La vallata bassa del Tenna ha subito in 70 anni una trasformazione radicale. Si fatica a pensarla diversa. Di quelle immagini che vedeva la Collier è rimasta solo la piccola chiesa di San Claudio. Il terremoto l’ha colpita duramente. Ora è imbracata, messa in sicurezza. I tiranti la cingono. All’interno è stata posizionata una struttura di metallo che sostiene i muri e potrà servire per un futuro tetto che ora manca. Piccola San Galgano… I lavori li ha diretti l’architetto Patrizia Rugginelli Fanini, professionista che ama la bellezza dei luoghi dove vive e vorrebbe che le testimonianze del passato non cessino di parlare alle generazioni presenti e future. La curiosità è più forte delle recinzioni. Sbircio l’interno. C’è l’altare, c’è la balaustra in ferro, ci sono stucchi e tempere e iscrizioni, una lapide ricorda un sacerdote forse parente della famiglia nobile proprietaria della chiesa. Occorrerà un tetto per proteggere tutto. Magari una copertura provvisoria per limitare danni, evitando il degrado.

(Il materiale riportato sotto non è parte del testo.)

(* ===== verification/GoDecode.v ===== *)
(** * Text that was written and is read back

    What [json.Unmarshal] makes of a string [json.Marshal] wrote, and [strconv.Atoi]. *)

From S2P Require Import Prelude GoStrings GoJson GoDecimal GoUtf8.
From Stdlib Require Import Ascii.

Open Scope Z_scope.

(** Every byte that is not part of a rune comes back as U+FFFD. *)
Fixpoint json_coerce (s : string) : string :=
  match s with
  | EmptyString => EmptyString
  | String a s1 =>
      if code a <? 128 then String a (json_coerce s1) else
      match s1 with
      | EmptyString => replacement
      | String b s2 =>
          if utf8_two (code a) (code b) then String a (String b (json_coerce s2)) else
          match s2 with
          | EmptyString => replacement +:+ json_coerce s1
          | String c s3 =>
              if utf8_three (code a) (code b) (code c) then String a (String b (String c (json_coerce s3))) else
              match s3 with
              | EmptyString => replacement +:+ json_coerce s1
              | String d s4 =>
                  if utf8_four (code a) (code b) (code c) (code d)
                  then String a (String b (String c (String d (json_coerce s4))))
                  else replacement +:+ json_coerce s1
              end
          end
      end
  end.

Lemma coerce_valid s : utf8_valid s = true → json_coerce s = s.
Proof.
  intros H%utf8_runes. induction H; cbn [json_coerce]; [done|..];
    repeat match goal with H : ?b = _ |- context [?b] => rewrite H; cbv iota end; by f_equal; repeat f_equal.
Qed.

(** The members of an object are read in the order they were written: a later one of the same key wins. *)
Definition coerce_map {A} (f : A → A) (m : gmap string A) : gmap string A :=
  foldl (λ r kv, <[json_coerce kv.1 := f kv.2]> r) ∅ (sort_keys (map_to_list m)).

(** [strconv.Atoi] *)
Definition digits_of (l : list ascii) : option Z :=
  if bool_decide (l = []) || negb (forallb is_digit l) then None
  else Some (foldl (λ n c, n * 10 + (code c - 48)) 0 l).
Definition Atoi (s : string) : option Z :=
  let '(sign, l) :=
    match chars s with
    | c :: l => if is_char c "-"%char then (-1, l) else if is_char c "+"%char then (1, l) else (1, c :: l)
    | [] => (1, [])
    end in
  n ← digits_of l;
  if (- 2^63 <=? sign * n) && (sign * n <? 2^63) then Some (sign * n) else None.

Example atoi_samples : map Atoi ["120"; "-7"; "+3"; ""; "-"; "1.5"; "9223372036854775808"] = [Some 120; Some (-7); Some 3; None; None; None; None].
Proof. reflexivity. Qed.

(** [base64.RawURLEncoding.DecodeString]: line breaks are passed over, the last bits of an
    incomplete group are not looked at, and a single character left over is an error. *)
Definition base64_value (c : ascii) : option Z :=
  let n := code c in
  if in_range 65 90 n then Some (n - 65) else if in_range 97 122 n then Some (n - 71)
  else if in_range 48 57 n then Some (n + 4) else if n =? 45 then Some 62 else if n =? 95 then Some 63 else None.
Fixpoint base64_groups (l : list Z) : option (list Z) :=
  match l with
  | [] => Some []
  | [_] => None
  | [a; b] => Some [a * 4 + b / 16]
  | [a; b; c] => Some [a * 4 + b / 16; b mod 16 * 16 + c / 4]
  | a :: b :: c :: d :: l => rest ← base64_groups l; Some (a * 4 + b / 16 :: b mod 16 * 16 + c / 4 :: c mod 4 * 64 + d :: rest)
  end.
Definition base64_raw_url (s : string) : option (list Z) :=
  l ← mapM base64_value (List.filter (λ c, negb ((code c =? 10) || (code c =? 13))) (chars s));
  base64_groups l.

Example base64_samples :
  map base64_raw_url ["AQID"; "_w"; "__8"; "A"; "A="; "AQ" +:+ String "010"%char "ID"] =
    [Some [1; 2; 3]; Some [255]; Some [255; 255]; None; None; Some [1; 2; 3]].
Proof. reflexivity. Qed.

Prima del terremoto – mi raccontano – la chiesetta era invasa e soffocata dalla vegetazione, le sepolture erano state profanate. La squadra dei muratori ha pulito ogni cosa. Non rientrava nei compiti, ma l’architetto Rugginelli ha spinto a farlo comunque, gratuitamente, per rispetto di una memoria da preservare. Una memoria ancora più necessaria ora che, a poche decine di metri sorgerà il nuovo ospedale, opera contemporanea che va a sommarsi alle costruzioni scolastiche già attive da tempo. A proposito di scuole, una ce n’era: la più vecchia: scuola di campagna. Ora è sopraffatta dai rampicanti. La si scorge appena. Non è antica. Ma testimonia la storia del nostro Novecento. Non lasciamola morire.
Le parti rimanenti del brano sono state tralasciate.